Les élections européennes de juin 2009 ont marqué une forte progression des droites conservatrices au Parlement européen. L’accélération des politiques libérales de santé s’attaque, entre autres, aux droits des femmes à la contraception et à l’avortement. Ce contexte semble redonner confiance aux opposants à l’IVG. Néanmoins, les tenants de l’ordre moral sont confrontés à une progression de la laïcisation des États européens et cherchent de nouveaux alliés.
La nébuleuse chrétienne-conservatrice est composée de dizaines de structures1, soutenue par le Vatican et sous la pression des intégristes catholiques, protestants ou orthodoxes et relayée par de nombreux mouvements, associations et partis (en particulier de droite extrême2 ou d’extrême droite3.) Cette nébuleuse s’oppose à tout ce qui remettrait en cause les commandements divins et prétend, ainsi, défendre « le droit à la vie ».
Dans la plupart des pays d’Europe, ce combat s’enracine, avant tout, dans les mobilisations contre les lois favorisant l’accès à la contraception et à l’IVG. Mais le projet politique des partisans de l’ordre moral les mène à se prononcer en matière de sexualité, de reproduction ou de mort. Ainsi, selon l’actualité, ils bataillent sur la bio-éthique, l’homoparentalité, l’euthanasie ou le suicide…
Ils sont traversés par des débats sur les formes et les objectifs de leur lutte.
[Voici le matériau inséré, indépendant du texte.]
(* ===== verification/BackendDriver.v ===== *)
(** * Backend driver: from soft bits to services
    (src/src/base/backend/backend_driver.cpp, frame_processor.h, backend.cpp,
    the constructor of data_processor.cpp)

    A backend gives the frames of its sub-channel to a driver, which chooses the
    frame processor by the kind of service: MPEG layer II, DAB+, packet mode data,
    or the base class, which ignores what it gets.  The data processor chooses its
    data handler by the data service component type.

    [FrameProcessor] is the interface the backend is written against; the
    theorems on a backend with a driver hold for every instance.  The AAC decoder
    and the Journaline decoder are parameters, known through [AacDecoder] and
    [VirtualDataHandler]. *)
From S2P Require Import Prelude BitExtractors BitFields Checked Firecode Viterbi Protection Backend AirCoding ChannelCode FibDecoder MotObject MotHandler DataProcessor PadHandler Mp4Processor Mp4Properties RingBuffer DataHandlers Mp2Decoder Mp2Synthesis Mp2Frames Mp2Processor Mp2Stream.
Open Scope Z_scope.

(** ** frame_processor.h *)
Class FrameProcessor (P E : Type) := {
  process_frame : list Z -> P -> option (P * list E)
}.

(** ** A backend with a frame processor *)
Section served.
Context {P E : Type} `{FrameProcessor P E}.

Record Served := mk_served { sv_backend : Backend; sv_driver : P }.

(** [Backend::process] up to [driver.add_to_frame]. *)
Definition serve (iV : list Z) (s : Served) : option (Served * list E) :=
  let '(b, out) := process (sv_backend s) iV in
  match out with
  | None => Some (mk_served b (sv_driver s), [])
  | Some outV => r ← process_frame outV (sv_driver s); Some (mk_served b (fst r), snd r)
  end.

Fixpoint serve_all (inputs : list (list Z)) (s : Served) : option (Served * list E) :=
  match inputs with
  | [] => Some (s, [])
  | iV :: inputs => r ← serve iV s; q ← serve_all inputs (fst r); Some (fst q, snd r ++ snd q)
  end.

Fixpoint feed (frames : list (list Z)) (p : P) : option (P * list E) :=
  match frames with
  | [] => Some (p, [])
  | f :: frames => r ← process_frame f p; q ← feed frames (fst r); Some (fst q, snd r ++ snd q)
  end.

(** The processor sees the frames of [run], and nothing else. *)
Lemma serve_all_feed inputs s :
  (r ← serve_all inputs s; Some (sv_driver (fst r), snd r)) = feed (run (sv_backend s) inputs) (sv_driver s).
Proof.
  revert s. induction inputs as [|iV inputs IH]; intros s; [done|]. cbn [serve_all run]. unfold serve. destruct (process (sv_backend s) iV) as [b [outV|]].
  - change (option_list (Some outV) ++ run b inputs) with (outV :: run b inputs). cbn [feed]. destruct (process_frame outV (sv_driver s)) as [r|]; cbn [mbind option_bind fst snd]; [|done]. specialize (IH (mk_served b (fst r))). cbn [sv_backend sv_driver] in IH. rewrite <- IH.
    destruct (serve_all inputs (mk_served b (fst r))) as [q|]; cbn [mbind option_bind fst snd]; done.
  - change (option_list None ++ run b inputs) with (run b inputs). cbn [mbind option_bind fst snd].
    specialize (IH (mk_served b (sv_driver s))). cbn [sv_backend sv_driver] in IH. rewrite <- IH. destruct (serve_all inputs (mk_served b (sv_driver s))) as [q|]; cbn [mbind option_bind fst snd]; done.
Qed.
End served.
Arguments Served : clear implicits.

(** ** On the air *)
(** The CIFs of logical frames, as soft values: interleaved, with the sixteen
    CIFs it takes until the last frame is complete. *)
Definition transmitted (d : SDescriptorType) (frames inputs : list (list Z)) : Prop :=
  exists soft, (forall r, zlen (soft r) = dCuSize d * 64) /\
    (forall r, 0 <= r < zlen frames -> heard_frame d (nth (Z.to_nat r) frames []) (soft r)) /\
    inputs = map (interleave soft (dCuSize d * 64)) (seqZ 0 (zlen frames + 16)).

Lemma map_nth_seqZ (l : list (list Z)) : map (fun r => nth (Z.to_nat r) l []) (seqZ 0 (zlen l)) = l.
Proof.
  unfold seqZ, zlen. rewrite Nat2Z.id. unfold fmap. rewrite map_map. induction l as [|x l IH] using rev_ind; [done|].
  rewrite length_app. cbn [length]. rewrite seq_app, map_app. cbn [seq map]. rewrite Z.add_0_r, Nat2Z.id, Nat.add_0_l, nth_middle. f_equal. rewrite <- IH at 2.
  apply map_ext_in. intros k Hk%in_seq. rewrite Z.add_0_r, Nat2Z.id. rewrite app_nth1 by lia. done.
Qed.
Jeanne Smits4 résume parfaitement cette contradiction et souligne la façon de la dépasser, dans la préface à la proposition de « loi pour la vie »5 du Centre Charlier et de l’Agrif6, concernant la législation française : « Faut-il abroger la loi Veil ? Voilà une question qui suscite mille réponses, même parmi les adversaires de l’avortement. Beaucoup d’entre eux répondent : « Peut-être si le peuple français l’accepte » ; ou bien : « Non, efforçons-nous plutôt de la faire appliquer de la façon la plus restrictive possible » Mais se satisfaire ainsi d’une situation où il est devenu légal de tuer des innocents, c’est accepter que le droit français soit au service de la culture de mort. Pour autant, il faut proposer, à la place de la loi Veil, autre chose que le statu quo ante. […] Une « loi d’orientation, destinée à protéger toute vie humaine dès ses débuts, mais aussi, à soutenir et à stabiliser les familles, à reconnaître leur rôle de bases de la société. »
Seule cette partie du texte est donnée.